Lemma request_classifies_failures_witness :
  let env := Demo.env_of (fun _ => inr (Demo.reply 403 (Some "9") "forbidden" None)) in
  let w := Demo.world_of Demo.blank in
  fst (_request env "/users/count" no_options w) = Throw (Error access_denied_message)
  /\ fst (_request env "/users/count" no_options w) <> Throw SyntaxError.
Proof.
  intros env w.
  apply (request_classifies_failures env w "/users/count" no_options
           (Demo.reply 403 (Some "9") "forbidden" None)).
  - split; [reflexivity|]. eexists _, _. split; reflexivity.
  - reflexivity.
Defined.

(** C2, the counterexample: a 404 is thrown as the generic API error, which
    is not how the taxonomy of the specification surfaces a not-found. *)
Lemma not_found_is_a_generic_api_error :
  let resp := Demo.reply 404 (Some "7") "missing" None in
  let env := Demo.env_of (fun _ => inr resp) in
  let w := Demo.world_of Demo.blank in
  responds env w "/roles/ghost" no_options resp
  /\ ok resp = false
  /\ spec_failure (status resp) (text resp) = NotFound
  /\ fst (_request env "/roles/ghost" no_options w)
     = Throw (Error "API Error 404: missing")
  /\ ~ surfaces_as (fst (_request env "/roles/ghost" no_options w))
                   (spec_failure (status resp) (text resp)).
Proof.
  intros resp env w. split; [|split; [|split; [|split]]].
  - split; [reflexivity|]. eexists _, _. split; reflexivity.
  - reflexivity.
  - reflexivity.
  - reflexivity.
  - intros [_ H]. apply (H 404%Z "missing"). reflexivity.
Qed.

(** C7 (as amended). On a 2xx response, [_request] returns [null] without
    reading the body as JSON when the status is 204 or the content-length
    header is the string 0; on every other 2xx response, one with an empty
    body and no such header included, it reads the body as JSON and returns
    what it parses to, or [null] when it does not parse. *)
Theorem request_returns_null_or_json env w endpoint options resp :
  responds env w endpoint options resp ->
  ok resp = true ->
  (status resp = 204%Z \/ content_length resp = Some "0" ->
   fst (_request env endpoint options w) = Ok VNull
   /\ ReadJson ∉ new_events (_request env endpoint options) w)
  /\ (status resp <> 204%Z -> content_length resp <> Some "0" ->
      ReadJson ∈ new_events (_request env endpoint options) w
      /\ (forall v, json resp = Some v ->
                    fst (_request env endpoint options w) = Ok v)
      /\ (json resp = None ->
          fst (_request env endpoint options w) = Ok VNull)).
Proof.
  intros (Htok & k' & dt & Hupd & Hsrv) Hok.
  unfold new_events.
  rewrite (request_unfold env _ _ _ _ _ _ Htok Hupd Hsrv); simpl.
  rewrite Hok; simpl. split.
  - intros Hnull.
    assert (bool_decide (content_length resp = Some "0") || (status resp =? 204)%Z = true)
      as ->.
    { destruct Hnull as [H|H].
      - rewrite H. apply orb_true_r.
      - rewrite bool_decide_eq_true_2 by exact H. reflexivity. }
    split; [reflexivity|]. simpl.
    rewrite <- app_assoc, drop_app_length. simpl.
    intros H. repeat (apply elem_of_cons in H as [H|H]; [discriminate|]).
    inversion H.
  - intros H204 Hlen.
    rewrite bool_decide_eq_false_2 by exact Hlen.
    assert ((status resp =? 204)%Z = false) as -> by (apply Z.eqb_neq; exact H204).
    simpl. split; [|split].
    + rewrite <- !app_assoc, drop_app_length. simpl.
      do 2 apply list_elem_of_further. apply list_elem_of_here.
    + intros v ->. reflexivity.
    + intros ->. reflexivity.
Qed.

Lemma request_returns_null_or_json_witness :
  let resp := Demo.reply 200 (Some "13") "[1,2]" (Some (VArr [VNum 1; VNum 2])) in
  let env := Demo.env_of (fun _ => inr resp) in
  let w := Demo.world_of Demo.blank in
  responds env w "/roles" no_options resp /\ ok resp = true
  /\ fst (_request env "/roles" no_options w) = Ok (VArr [VNum 1; VNum 2]).
Proof.
  intros resp env w.
  assert (responds env w "/roles" no_options resp) as Hresp.
  { split; [reflexivity|]. eexists _, _. split; reflexivity. }
  split; [exact Hresp|]. split; [reflexivity|].
  refine (proj1 (proj2 (proj2 (request_returns_null_or_json
                                 env w "/roles" no_options resp
                                 Hresp eq_refl) _ _)) _ eq_refl);
    discriminate.
Defined.

(** The claim as it was worded fails on a 200 whose body is empty and which
    has no content-length header: the body is of zero length, and [_request]
    still reads it as JSON (the reading fails, and [null] is what the
    [catch] returns). *)
Lemma empty_body_without_length_header_is_parsed :
  let resp := Demo.reply 200 None EmptyString None in
  let env := Demo.env_of (fun _ => inr resp) in
  let w := Demo.world_of Demo.blank in
  responds env w "/roles" no_options resp /\
  ok resp = true /\
  zero_length_body resp /\
  ReadJson ∈ new_events (_request env "/roles" no_options) w /\
  ~ (status resp = 204%Z \/ zero_length_body resp ->
     ReadJson ∉ new_events (_request env "/roles" no_options) w).
Proof.
  intros resp env w.
  assert (ReadJson ∈ new_events (_request env "/roles" no_options) w) as Hread.
  { vm_compute. do 2 apply list_elem_of_further. apply list_elem_of_here. }
  split; [|split; [|split; [|split]]].
  - split; [reflexivity|]. eexists _, _. split; reflexivity.
  - reflexivity.
  - reflexivity.
  - exact Hread.
  - intros H. apply H; [right; reflexivity|exact Hread].
Qed.

(** C10. On a 2xx response that is neither a 204 nor of zero length and whose
    body is not JSON, [_request] returns [null]; and on no 2xx response at
    all does [_request] throw. *)
Theorem request_hides_parse_failures env w endpoint options resp :
  responds env w endpoint options resp ->
  ok resp = true ->
  (status resp <> 204%Z -> content_length resp <> Some "0" -> json resp = None ->
   fst (_request env endpoint options w) = Ok VNull)
  /\ exists v, fst (_request env endpoint options w) = Ok v.
Proof.
  intros (Htok & k' & dt & Hupd & Hsrv) Hok.
  rewrite (request_unfold env _ _ _ _ _ _ Htok Hupd Hsrv); simpl.
  rewrite Hok; simpl. split.
  - intros H204 Hlen Hjson.
    rewrite bool_decide_eq_false_2 by exact Hlen.
    assert ((status resp =? 204)%Z = false) as -> by (apply Z.eqb_neq; exact H204).
    simpl. rewrite Hjson. reflexivity.
  - destruct (bool_decide _ || _); eexists; reflexivity.
Qed.

Lemma request_hides_parse_failures_witness :
  let resp := Demo.reply 200 (Some "6") "<html>" None in
  let env := Demo.env_of (fun _ => inr resp) in
  let w := Demo.world_of Demo.blank in
  responds env w "/roles" no_options resp /\ ok resp = true
  /\ fst (_request env "/roles" no_options w) = Ok VNull.
Proof.
  intros resp env w.
  assert (responds env w "/roles" no_options resp) as Hresp.
  { split; [reflexivity|]. eexists _, _. split; reflexivity. }
  split; [exact Hresp|]. split; [reflexivity|].
  refine (proj1 (request_hides_parse_failures env w "/roles" no_options resp
                   Hresp eq_refl) _ _ eq_refl); discriminate.
Defined.

(** ** The credential *)

Section Credential.

Variable env : Env.

(** The log of one [_request]: nothing when there is no token, the refresh
    alone when it rejects, and otherwise the refresh, then the request with
    the refreshed credential, then at most the reading of the body. *)
Lemma request_trace endpoint options w :
  exists new,
    trace (snd (_request env endpoint options w)) = trace w ++ new /\
    (new = [] \/ new = [UpdateToken 30] \/
     exists k' tail,
       updateToken env (trace w) 30 (keycloak w) = inr k' /\
       new = UpdateToken 30
             :: Fetch (request_config env endpoint options k') (expires_in k')
             :: tail /\
       (tail = [] \/ tail = [ReadText] \/ tail = [ReadJson])).
Proof.
  destruct (no_token (token (keycloak w))) eqn:Htok.
  { exists []. unfold _request, bind, get_keycloak; simpl. rewrite Htok; simpl.
    rewrite app_nil_r. auto. }
  destruct (updateToken env (trace w) 30 (keycloak w)) as [e|k'] eqn:Hupd.
  { exists [UpdateToken 30].
    unfold _request, bind, get_keycloak, keycloak_updateToken; simpl.
    rewrite Htok; simpl. rewrite Hupd; simpl. auto. }
  destruct (serve env (trace w ++ [UpdateToken 30])
              (request_config env endpoint options k')) as [dt [e|resp]] eqn:Hsrv.
  { eexists.
    unfold _request, bind, get_keycloak, keycloak_updateToken, fetch; simpl.
    rewrite Htok; simpl. rewrite Hupd; simpl. rewrite Hsrv; simpl.
    rewrite <- app_assoc. split; [reflexivity|].
    right; right. exists k', []. auto. }
  rewrite (request_unfold env _ _ _ _ _ _ Htok Hupd Hsrv); simpl.
  assert (forall tail,
            (tail = [] \/ tail = [ReadText] \/ tail = [ReadJson]) ->
            exists new,
              ((trace w ++ [UpdateToken 30])
               ++ [Fetch (request_config env endpoint options k') (expires_in k')])
              ++ tail = trace w ++ new /\
              (new = [] \/ new = [UpdateToken 30] \/
               exists k'0 tail0,
                 @inr exn Keycloak k' = inr k'0 /\
                 new = UpdateToken 30
                       :: Fetch (request_config env endpoint options k'0) (expires_in k'0)
                       :: tail0 /\
                 (tail0 = [] \/ tail0 = [ReadText] \/ tail0 = [ReadJson])))
    as Hshape.
  { intros tail Htail. rewrite <- !app_assoc. simpl.
    eexists. split; [reflexivity|]. right; right. exists k', tail. auto. }
  destruct (ok resp); simpl.
  - destruct (bool_decide _ || _); simpl.
    + rewrite <- (app_nil_r (_ ++ [Fetch _ _])). apply Hshape. auto.
    + apply Hshape. auto.
  - destruct (status resp =? 403)%Z; simpl;
      [rewrite <- (app_nil_r (_ ++ [Fetch _ _])); apply Hshape; auto|].
    destruct (status resp =? 409)%Z; simpl;
      [rewrite <- (app_nil_r (_ ++ [Fetch _ _])); apply Hshape; auto|].
    apply Hshape. auto.
Qed.

Lemma snd_bind_ret {A B} (m : M A) (f : A -> B) (w : World) :
  snd ((let* x := m in ret (f x)) w) = snd (m w).
Proof. unfold bind, ret. destruct (m w) as [[a|e] w']; reflexivity. Qed.

(** Every operation is one [_request], without headers of its own. *)
Lemma call_is_request op :
  exists endpoint options,
    opt_headers options = [] /\
    forall w, snd (call env op w) = snd (_request env endpoint options w).
Proof.
  destruct op; simpl;
    unfold getUsers, getUsersCount, getEvents, createUser, resetPassword,
      getRealmRoles, getUserRealmRoles, addRealmRoleMappings,
      removeRealmRoleMappings, getRoleByName;
    eexists _, _;
    (split; [|intros w; rewrite (snd_bind_ret _ (fun _ => tt)), ?snd_bind_ret;
              reflexivity]);
    reflexivity.
Qed.

End Credential.

(** C4. Whatever operation of the Admin API client is called, the request it
    sends comes right after a resolved [updateToken(30)], carries the token
    the adapter holds after that refresh, and so leaves with a credential
    that has no less than the 30 seconds of margin left. *)
Theorem no_request_with_stale_credential env op w pre req lifetime post :
  refresh_keeps_margin env 30 ->
  new_events (call env op) w = pre ++ Fetch req lifetime :: post ->
  (30 <= lifetime)%Z /\
  pre = [UpdateToken 30] /\
  exists k',
    updateToken env (trace w) 30 (keycloak w) = inr k' /\
    lifetime = expires_in k' /\
    header "Authorization" (headers req) = Some ("Bearer " +:+ token_string (token k')).
Proof.
  intros Hcontract Hnew. unfold new_events in Hnew.
  destruct (call_is_request env op) as (endpoint & options & Hhdr & Hcall).
  rewrite Hcall in Hnew.
  destruct (request_trace env endpoint options w) as (new & Htr & Hshape).
  rewrite Htr, drop_app_length in Hnew. subst new.
  destruct Hshape as [H|[H|(k' & tail & Hupd & H & Htail)]].
  - destruct pre; discriminate.
  - destruct pre as [|? [|]]; discriminate.
  - assert (pre = [UpdateToken 30] /\
            Fetch req lifetime
            = Fetch (request_config env endpoint options k') (expires_in k'))
      as [-> Hreq].
    { destruct pre as [|e1 [|e2 pre]]; simpl in H.
      - discriminate.
      - inversion H; subst; auto.
      - exfalso. inversion H; subst; clear H.
        destruct Htail as [Ht | [Ht | Ht]]; destruct pre as [|? [|]]; discriminate. }
    inversion Hreq; subst req lifetime; clear Hreq.
    split; [apply (Hcontract _ _ _ Hupd)|].
    split; [reflexivity|]. exists k'. split; [exact Hupd|]. split; [reflexivity|].
    unfold request_config. simpl. rewrite Hhdr. reflexivity.
Qed.

Lemma no_request_with_stale_credential_witness :
  let env := Demo.env_of (fun _ => inr (Demo.reply 200 (Some "2") "[]" (Some (VArr [])))) in
  let w := Demo.world_of Demo.blank in
  let req := request_config env "/roles" no_options
               {| token := Some "fresh-token"; expires_in := 300 |} in
  refresh_keeps_margin env 30 /\
  new_events (call env GetRealmRoles) w = [UpdateToken 30] ++ Fetch req 300 :: [ReadJson] /\
  ((30 <= 300)%Z /\
   [UpdateToken 30] = [UpdateToken 30] /\
   exists k',
     updateToken env (trace w) 30 (keycloak w) = inr k' /\
     300%Z = expires_in k' /\
     header "Authorization" (headers req) = Some ("Bearer " +:+ token_string (token k'))).
Proof.
  intros env w req.
  assert (refresh_keeps_margin env 30) as Hc.
  { intros tr k k'. simpl. unfold Demo.refresh.
    destruct (expires_in k <? 30)%Z eqn:Hlt; intros [= <-]; simpl.
    - lia.
    - apply Z.ltb_ge in Hlt. exact Hlt. }
  split; [exact Hc|]. split; [reflexivity|].
  exact (no_request_with_stale_credential env GetRealmRoles w
           [UpdateToken 30] req 300 [ReadJson] Hc eq_refl).
Defined.

(** ** How computations extend the log *)

Section Emits.

Context {A B : Type}.
Variable P : event -> Prop.

Lemma emits_ret (a : A) : emits P (ret a).
Proof. intros w. exists []. simpl. rewrite app_nil_r. auto. Qed.

Lemma emits_throw (e : exn) : emits P (@throw A e).
Proof. intros w. exists []. simpl. rewrite app_nil_r. auto. Qed.
Lemma convert_unsigned_witness :
  type 5 = 0 /\ convert 5 = Some "5"%string.
Proof.
  split; [reflexivity | apply (convert_unsigned 5); reflexivity].
Defined.

(** C3. For a byte of kind 01 the payload lies in 0..63, its reading as an
    8-bit two's-complement number is the payload itself, hence not negative,
    and the string produced is the one produced for any byte of kind 00 with
    the same payload. *)
Theorem convert_signed_as_unsigned (b : Z) :
  type b = 1 ->
  0 <= data b < 64 /\
  int8_cast (data b) = data b /\
  0 <= int8_cast (data b) /\
  convert b = Some (to_string (int8_cast (data b))) /\
  forall b0, type b0 = 0 -> data b0 = data b -> convert b = convert b0.
Proof.
  intros H. pose proof (data_range b) as Hd.
  assert (Hc : int8_cast (data b) = data b) by (apply int8_cast_small; lia).
  repeat split; try lia.
  - unfold convert. now rewrite H.
  - intros b0 H0 Hp. unfold convert. rewrite H, H0, Hc, Hp. reflexivity.
Qed.

Lemma convert_signed_as_unsigned_witness :
  type 69 = 1 /\ convert 69 = convert 5.
Proof.
  split; [reflexivity|].
  apply (convert_signed_as_unsigned 69); reflexivity.
Defined.

(** C4. For a byte of kind 10 the string is the single character of code
    ['a' + payload], for every payload of 0..63.  Up to 25 the character is
    the payload-th lowercase letter, above 25 its code is beyond that of 'z'.
    A payload of 0..25 encoded as [0b10pppppp] is converted to that letter,
    and the byte 0b10000001 gives "b". *)
Theorem convert_letter (b : Z) :
  type b = 2 ->
  0 <= data b < 64 /\
  convert b = Some (string1 (ascii_of_N (97 + Z.to_N (data b)))) /\
  (data b <= 25 ->
   String.get (Z.to_nat (data b)) alphabet = Some (ascii_of_N (97 + Z.to_N (data b)))) /\
  (25 < data b ->
   (N_of_ascii "z" < N_of_ascii (ascii_of_N (97 + Z.to_N (data b))))%N) /\
  (forall p, 0 <= p <= 25 ->
   convert (encode_letter p) = Some (string1 (ascii_of_N (97 + Z.to_N p))) /\
   String.get (Z.to_nat p) alphabet = Some (ascii_of_N (97 + Z.to_N p))) /\
  convert 129 = Some "b"%string.
Proof.
  intros H. pose proof (data_range b) as Hd.
  split; [exact Hd|]. split.
  { unfold convert. rewrite H. now rewrite char_cast_letter. }
  split.
  { intros Hl. apply letter_in_alphabet. lia. }
  split.
  { intros Hl. rewrite N_ascii_embedding by lia. change (N_of_ascii "z") with 122%N. lia. }
  split; [|reflexivity].
  intros p Hp. split; [|now apply letter_in_alphabet].
  destruct (encode_letter_fields p ltac:(lia)) as [Ht Hdp].
  unfold convert. rewrite Ht, Hdp. now rewrite char_cast_letter by lia.
Qed.

Lemma convert_letter_witness :
  type 129 = 2 /\ convert 129 = Some "b"%string.
Proof.
  split; [reflexivity|].
  apply (convert_letter 129); reflexivity.
Defined.

End Codec.

(** * Properties of the threads *)

Section Schedules.

Lemma exec_app (t1 t2 : list label) (c : Converter) :
  exec (t1 ++ t2) c =
  match exec t1 c with
  | Next c' => exec t2 c'
  | o => o
  end.
Proof.
  revert c. induction t1 as [|l t1 IH]; intros c; simpl.
  - reflexivity.
  - destruct (step l c); auto.
Qed.

Lemma exec_snoc (tr : list label) (l : label) (c c' : Converter) :
  exec (tr ++ [l]) c = Next c' ->
  exists c0, exec tr c = Next c0 /\ step l c0 = Next c'.
Proof.
  rewrite exec_app. destruct (exec tr c) as [c0| | |]; try discriminate.
  simpl. intros H. exists c0. split; [reflexivity|].
  destruct (step l c0); congruence.
Qed.

(** A property kept by every action is kept by every schedule. *)
Lemma exec_invariant (I : Converter -> Prop) :
  (forall l c c', I c -> step l c = Next c' -> I c') ->
  forall tr c c', I c -> exec tr c = Next c' -> I c'.
Proof.
  intros Hstep. induction tr as [|l tr IH]; intros c c' Hc H; simpl in H.
  - now injection H as <-.
  - destruct (step l c) as [c1| | |] eqn:E; try discriminate.
    eapply IH; [|exact H]. eapply Hstep; eauto.
Qed.

End Schedules.

(** Case analysis on an action that completed: [H : step l c = Next c']. *)
Ltac open_methods H :=
  unfold step, start, stop_enter, stop_join, join, notify_all, run_step in H.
☆ ☆ ☆ ☆ ☆
▸ **Exercise requirements**
Print exactly the lines of the records from the one containing "forall tr c" through the end, and nothing besides them.

▸ **Answer space**
  forall tr c c', I c -> exec tr c = Next c' -> I c'.
Proof.
  intros Hstep. induction tr as [|l tr IH]; intros c c' Hc H; simpl in H.
  - now injection H as <-.
  - destruct (step l c) as [c1| | |] eqn:E; try discriminate.
    eapply IH; [|exact H]. eapply Hstep; eauto.
Qed.

End Schedules.

(** Case analysis on an action that completed: [H : step l c = Next c']. *)
Ltac open_methods H :=
  unfold step, start, stop_enter, stop_join, join, notify_all, run_step in H.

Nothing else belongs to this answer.